(** The same along the descending enumeration. *)
Lemma count_above d pre k post :
  reverse (sorted_keys d) = pre ++ k :: post →
  sum_by (get0 d) pre = count_keys (λ j, k <? j) d ∧
  sum_by (get0 d) pre + get0 d k = count_keys (λ j, k <=? j) d.
Proof.
  intros E. assert (sorted_keys d = reverse post ++ k :: reverse pre) as E'.
  { apply (f_equal reverse) in E. rewrite reverse_involutive in E.
    rewrite E, reverse_app, reverse_cons, <- app_assoc. done. }
  pose proof (sorted_keys_sorted d) as Hs. rewrite E' in Hs.
  apply StronglySorted_middle in Hs as [H1 H2].
  setoid_rewrite elem_of_reverse in H1. setoid_rewrite elem_of_reverse in H2.
  assert ((map_to_list d).*1 ≡ₚ pre ++ k :: post) as Hp.
  { rewrite <- E, reverse_Permutation. symmetry. apply sorted_keys_perm. }
  rewrite !(count_keys_split _ d pre k post Hp).
  - rewrite Z.ltb_irrefl, Z.leb_refl. lia.
  - intros j Hj. specialize (H2 j Hj). lia.
  - intros j Hj. specialize (H1 j Hj). lia.
  - intros j Hj. specialize (H2 j Hj). lia.
  - intros j Hj. specialize (H1 j Hj). lia.
Qed.

Lemma sum_all_keys d ks :
  ks ≡ₚ sorted_keys d → sum_by (get0 d) ks = count_keys (λ _, true) d.
Proof.
  intros E. rewrite (count_keys_along _ d ks).
  - done.
  - rewrite E. apply sorted_keys_perm.
Qed.

(** ** Quantiles *)

(** [v] is where the cumulative weight of the data reaches the rank [r]. *)
Definition is_quantile (xs : list (float * Z)) (r v : float) : Prop :=
  weight (λ w, flt w v) xs * 2 ^ 1074 < fval r ≤
  weight (λ w, fle w v) xs * 2 ^ 1074.

(** [ans] is within the relative accuracy of [v], as the code measures it. *)
Definition dds_close (s : dds) (v ans : float) : Prop :=
  (flt 0%float v = true ∧ dds_inaccurate s ans v = false) ∨
  (flt v 0%float = true ∧
   ∃ rep, ans = (- rep)%float ∧ dds_inaccurate s rep (- v)%float = false) ∨
  (feq v 0%float = true ∧ ans = 0%float).

Definition good_items (xs : list (float * Z)) : Prop :=
  ∀ x, x ∈ xs → isfinite x.1 = true ∧ 0 < x.2.

Lemma weight_ext P Q xs :
  (∀ x, x ∈ xs → P x.1 = Q x.1) → weight P xs = weight Q xs.
Proof. intros HPQ. apply sum_by_ext. intros x Hx. by rewrite HPQ. Qed.

Lemma weight_nonneg P xs : good_items xs → 0 ≤ weight P xs.
Proof.
  intros Hg. apply sum_by_nonneg. intros x Hx. destruct (Hg x Hx).
  destruct (P x.1); lia.
Qed.

Lemma exact_quantile xs r :
  good_items xs → 0 < fval r ≤ weight (λ _, true) xs * 2 ^ 1074 →
  ∃ x, x ∈ xs ∧ is_quantile xs r x.1.
Proof.
  intros Hg Hr.
  assert (∀ x y, x ∈ xs → y ∈ xs →
    (fle x.1 y.1 = true ↔ fval x.1 ≤ fval y.1)) as Hle.
  { intros x y Hx Hy. apply fle_val; apply isfinite_num; by apply Hg. }
  assert (∀ x y, x ∈ xs → y ∈ xs →
    (flt x.1 y.1 = true ↔ fval x.1 < fval y.1)) as Hlt.
  { intros x y Hx Hy. apply flt_val; apply isfinite_num; by apply Hg. }
  assert (∀ x, x ∈ xs → 0 < x.2) as Hpos by (intros x Hx; by apply Hg).
  set (up y := weight (λ w, fle w y) xs * 2 ^ 1074).
  set (cand := filter (λ x, fval r ≤ up x.1) xs).
  destruct (argmin_exists (λ x : float * Z, - fval x.1) xs) as (m & Hm & Hmax).
  { intros ->. rewrite weight_nil in Hr. lia. }
  destruct (argmin_exists (λ x : float * Z, fval x.1) cand) as (a & Ha & Hmin).
  { assert (m ∈ cand) as Hc; [|by intros E; rewrite E in Hc; apply elem_of_nil in Hc].
    apply list_elem_of_filter. split; [|done]. unfold up.
    rewrite (weight_ext _ (λ _, true)); [lia|].
    intros x Hx. apply Hle; [done..|]. specialize (Hmax x Hx). lia. }
  apply list_elem_of_filter in Ha as [Hup Ha].
  exists a. split; [done|]. split; [|exact Hup].
  apply Z.nle_gt. intros Hbad.
  set (low := filter (λ x, flt x.1 a.1 = true) xs).
  destruct (argmin_exists (λ x : float * Z, - fval x.1) low) as (b & Hb & Hbmax).
  { intros E. assert (weight (λ w, flt w a.1) xs = 0) as E0; [|rewrite E0 in Hbad; lia].
    apply sum_by_zero. intros x Hx. destruct (flt x.1 a.1) eqn:Ex; [|done].
    assert (x ∈ low) as Hx' by by apply list_elem_of_filter.
    rewrite E in Hx'. by apply elem_of_nil in Hx'. }
  apply list_elem_of_filter in Hb as [Hba Hb].
  assert (b ∈ cand) as Hbc.
  { apply list_elem_of_filter. split; [|done]. etransitivity; [exact Hbad|].
    unfold up. apply Z.mul_le_mono_nonneg_r; [done|].
    apply weight_mono; [done|]. intros x Hx Hxa. apply Hle; [done..|].
    specialize (Hbmax x ltac:(by apply list_elem_of_filter)). lia. }
  specialize (Hmin b Hbc). apply Hlt in Hba; [|done..]. lia.
Qed.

Task requirements: Show every line in the records above that contains the word "Hbmax".

Answer space:
  destruct (argmin_exists (λ x : float * Z, - fval x.1) low) as (b & Hb & Hbmax).
    specialize (Hbmax x ltac:(by apply list_elem_of_filter)). lia. }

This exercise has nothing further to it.